Send back the entries below exactly as they appear.

Records from a collection:

* * * * * * * * *

Lemma fold_in_sync idx input (events : list SearchEvent) s :
  overlayInSync idx input s ->
  overlayInSync idx input (fold_left (searchStep idx) events s).
Proof.
  revert s. induction events as [|ev events IH]; intros s Hs; [done|].
  cbn [fold_left]. by apply IH, searchStep_in_sync.
Qed.

(** X20: whatever the user does, the results shown in the overlay are those
    of [_runSearch] for the value its input holds (or the overlay is as
    [initSearch] made it); and opening the overlay after closing it always
    starts from an empty input and the "start typing" placeholder. *)
Theorem X20_overlay_shows_its_query idx (input : option jsstring)
    (events : list SearchEvent) :
  overlayInSync idx input (fold_left (searchStep idx) events (initSearch input)) /\
  forall s,
    overlayInput (openSearch idx (closeSearch s)) = [] /\
    results (openSearch idx (closeSearch s)) =
      {| matches := []; innerHTML := startTyping |}.
Proof.
  split.
  - apply fold_in_sync. by left.
  - intros s. unfold openSearch, closeSearch. cbn [headerInput overlayInput results].
    by destruct (headerInput s).
Qed.

End OverlayFacts.

Section LightboxFacts.
Import JS Wiki Spec Samples.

* * * * * * * * *

**Task output:**
Lemma fold_in_sync idx input (events : list SearchEvent) s :
  overlayInSync idx input s ->
  overlayInSync idx input (fold_left (searchStep idx) events s).
Proof.
  revert s. induction events as [|ev events IH]; intros s Hs; [done|].
  cbn [fold_left]. by apply IH, searchStep_in_sync.
Qed.

(** X20: whatever the user does, the results shown in the overlay are those
    of [_runSearch] for the value its input holds (or the overlay is as
    [initSearch] made it); and opening the overlay after closing it always
    starts from an empty input and the "start typing" placeholder. *)
Theorem X20_overlay_shows_its_query idx (input : option jsstring)
    (events : list SearchEvent) :
  overlayInSync idx input (fold_left (searchStep idx) events (initSearch input)) /\
  forall s,
    overlayInput (openSearch idx (closeSearch s)) = [] /\
    results (openSearch idx (closeSearch s)) =
      {| matches := []; innerHTML := startTyping |}.
Proof.
  split.
  - apply fold_in_sync. by left.
  - intros s. unfold openSearch, closeSearch. cbn [headerInput overlayInput results].
    by destruct (headerInput s).
Qed.

End OverlayFacts.

Section LightboxFacts.
Import JS Wiki Spec Samples.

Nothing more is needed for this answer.